As capitalism moves from one ecosystem to the next, forcefully extracting whatever matter and energy it needs for production, it violates the order or wholeness of creation. While this obviously violates theological traditions of humans as stewards of creation, even for traditions that celebrate human dominion over creation, capitalism still poses a problem. For Genesis 1 cannot be read without Genesis 2, where humans are reminded that at death we return to the very same ground from which plants grow to feed animals. Thus, even if humans rule over creation, we are to do so within a holism in which all of life nourishes the rest of life, cyclically replenishing the fullness of creation.

 

Finally, the Christian moral principle with which capitalism most obviously conflicts is God’s preferential option for the poor. Capitalist profits and wealth cannot be maximized unless there is always a large portion of humankind trapped in poverty, because otherwise they would not accept wages low enough to guarantee high profits from which they will never benefit. One can say capitalism is built on a preferential option for people to be poor.

 

Because capitalism inherently violates fundamental moral tenets of Christianity, it is not enough to decry the results of capitalism: poverty, economic inequality within and between countries, the perpetuation of hierarchies of race, gender, and many other identities, climate change, and more.
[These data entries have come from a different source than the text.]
(** * Source mappings of Solidity contracts

    A shallow embedding of [mythril/solidity/soliditycontract.py]: the
    decoder of solc's compact source maps ([_get_solc_mappings]), the
    classification of compiler generated code ([_is_autogenerated_code]),
    the extraction of whole-contract ranges from the AST
    ([get_full_contract_sources]) and the resolution of an instruction
    address to a source location ([get_source_info]).

    Conventions of the embedding.
    - A Python [str] is represented by the byte string of its UTF-8
      encoding (a Rocq [string]), so [data.encode("utf-8")] is the identity
      of the model.  Splitting on [":"] or [";"] is the same on both sides,
      these being ASCII bytes that never occur inside a multi-byte
      sequence, and so is the test [len(s) > 0].
    - A Python [int] is a [Z].
    - A raised exception is a value of [exn]; code that may raise lives in
      the [result] monad.
    - The object [self] is threaded explicitly: a method that mutates it
      returns the new object next to its outcome. *)

From Stdlib Require Import ZArith Ascii String List Lia DecimalString DecimalPos.
From stdpp Require Import base option list strings gmap sorting.

Local Set Warnings "-clear-no-such-hyp".

Local Open Scope string_scope.
Local Open Scope list_scope.
Local Open Scope Z_scope.

(** ** Exceptions and the result monad *)

Inductive exn : Set :=
| UnboundLocalError
| ValueError
| IndexError
| KeyError
| TypeError.

Inductive result (A : Type) : Type :=
| Return (a : A)
| Raise (e : exn).
Arguments Return {A} a.
Arguments Raise {A} e.

Definition bind {A B : Type} (m : result A) (k : A → result B) : result B :=
  match m with
  | Return a => k a
  | Raise e => Raise e
  end.

Notation "'do' x <- m ; k" := (bind m (fun x => k))
  (at level 10, x name, m at level 100, k at level 200,
   format "'[v' 'do'  x  <-  m ; '/' k ']'").

(** ** Python sequences *)

(** [l[i]] for a list and an integer: negative indices count from the end,
    anything out of range raises [IndexError]. *)
Definition py_index {A : Type} (l : list A) (i : Z) : result A :=
  let n := Z.of_nat (length l) in
  let j := if i <? 0 then i + n else i in
  if (j <? 0) || (n <=? j) then Raise IndexError
  else match l !! Z.to_nat j with
       | Some x => Return x
       | None => Raise IndexError
       end.

(** A slice bound is clamped into [0, n], negative bounds counting from
    the end. *)
Definition clamp_index (n i : Z) : Z :=
  if i <? 0 then Z.max 0 (i + n) else Z.min i n.

Definition list_slice {A : Type} (l : list A) (lo hi : Z) : list A :=
  let n := Z.of_nat (length l) in
  let a := clamp_index n lo in
  let b := clamp_index n hi in
  take (Z.to_nat (b - a)) (drop (Z.to_nat a) l).

(** [s[lo:hi]] on a byte string. *)
Definition py_slice (s : string) (lo hi : Z) : string :=
  string_of_list_ascii (list_slice (list_ascii_of_string s) lo hi).

(** [s.count(c)] for a one byte pattern. *)
Fixpoint count (s : string) (c : ascii) : Z :=
  match s with
  | EmptyString => 0
  | String a s' => (if Ascii.eqb a c then 1 else 0) + count s' c
  end.

(** [s.split(sep)] for a one byte separator: never the empty list. *)
Fixpoint split (sep : ascii) (s : string) : list string :=
  match s with
  | EmptyString => [EmptyString]
  | String a s' =>
      if Ascii.eqb a sep then EmptyString :: split sep s'
      else match split sep s' with
           | [] => [String a EmptyString]
           | field :: fields => String a field :: fields
           end
  end.

(** Substring test, [k in s] on strings. *)
Fixpoint is_prefix (k s : string) : bool :=
  match k, s with
  | EmptyString, _ => true
  | String a k', String b s' => Ascii.eqb a b && is_prefix k' s'
  | String _ _, EmptyString => false
  end.

Fixpoint is_substring (k s : string) : bool :=
  is_prefix k s ||
  match s with
  | EmptyString => false
  | String _ s' => is_substring k s'
  end.

(** ** [int(s)] and [str(n)] *)

(** The characters that [int] strips around the literal of an ASCII
    string: tab to carriage return, and space. *)
Definition is_space (a : ascii) : bool :=
  let n := nat_of_ascii a in
  ((9 <=? n) && (n <=? 13) || (n =? 32))%nat.

Fixpoint lstrip (s : string) : string :=
  match s with
  | EmptyString => EmptyString
  | String a s' => if is_space a then lstrip s' else s
  end.

Fixpoint rstrip (s : string) : string :=
  match s with
  | EmptyString => EmptyString
  | String a s' =>
      match rstrip s' with
      | EmptyString => if is_space a then EmptyString else String a EmptyString
      | r => String a r
      end
  end.

Definition digit_val (a : ascii) : option Z :=
  let n := nat_of_ascii a in
  if ((48 <=? n) && (n <=? 57))%nat then Some (Z.of_nat n - 48) else None.

(** Decimal digits, a single underscore being allowed between two
    digits. [after_digit] tells whether the previous character was one. *)
Fixpoint int_digits (s : string) (acc : Z) (after_digit : bool) : option Z :=
  match s with
  | EmptyString => if after_digit then Some acc else None
  | String a s' =>
      if Ascii.eqb a "_"%char
      then (if after_digit then int_digits s' acc false else None)
      else match digit_val a with
           | Some d => int_digits s' (10 * acc + d) true
           | None => None
           end
  end.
Rather, Christian theological education needs to equip the Body of Christ to contest capitalism itself as a pervasive structure of evil. As I have recently proposed in an essay in the collection Liberating People, Planet, and Religion, edited by Joerg Rieger and Terra Shwerin Rowe (Rowman & Littlefield, 2024), the time has come for Christians and churches to unambiguously confess, teach, and put into practice this conviction:

 

Whereas capitalism per se is constituted through the wholesale degradation of both the web of life and the web of care and deformation of their natural relationship, therefore, we hold that capitalism violates God’s holy purposes in creation and is intrinsically disordered against the created world. Wherever capitalism operates, by its constitutive structure it undermines and prevents the realization of the justice God desires for all of creation: thus, capitalism is repugnant to the Gospel and a scandal to the faith. This means it is impossible for Christians to promote capitalism and still remain consistent with the Gospel. Nor is it sufficient to pursue the least harmful form of capitalism, because the practices of capitalist power are inherently incompatible with Christian living. Rather, Christians have a sacred duty to resist, dismantle, and supplant capitalism in every way possible and to strive endlessly to eradicate it from the Earth.

 

For such times as ours, Christian theological education will be flagrantly anti-capitalist or it will not be properly Christian or democratic at all.

 

This is adapted from a paper given in January 2026 at the Annual Meeting of the Society of Christian Ethics.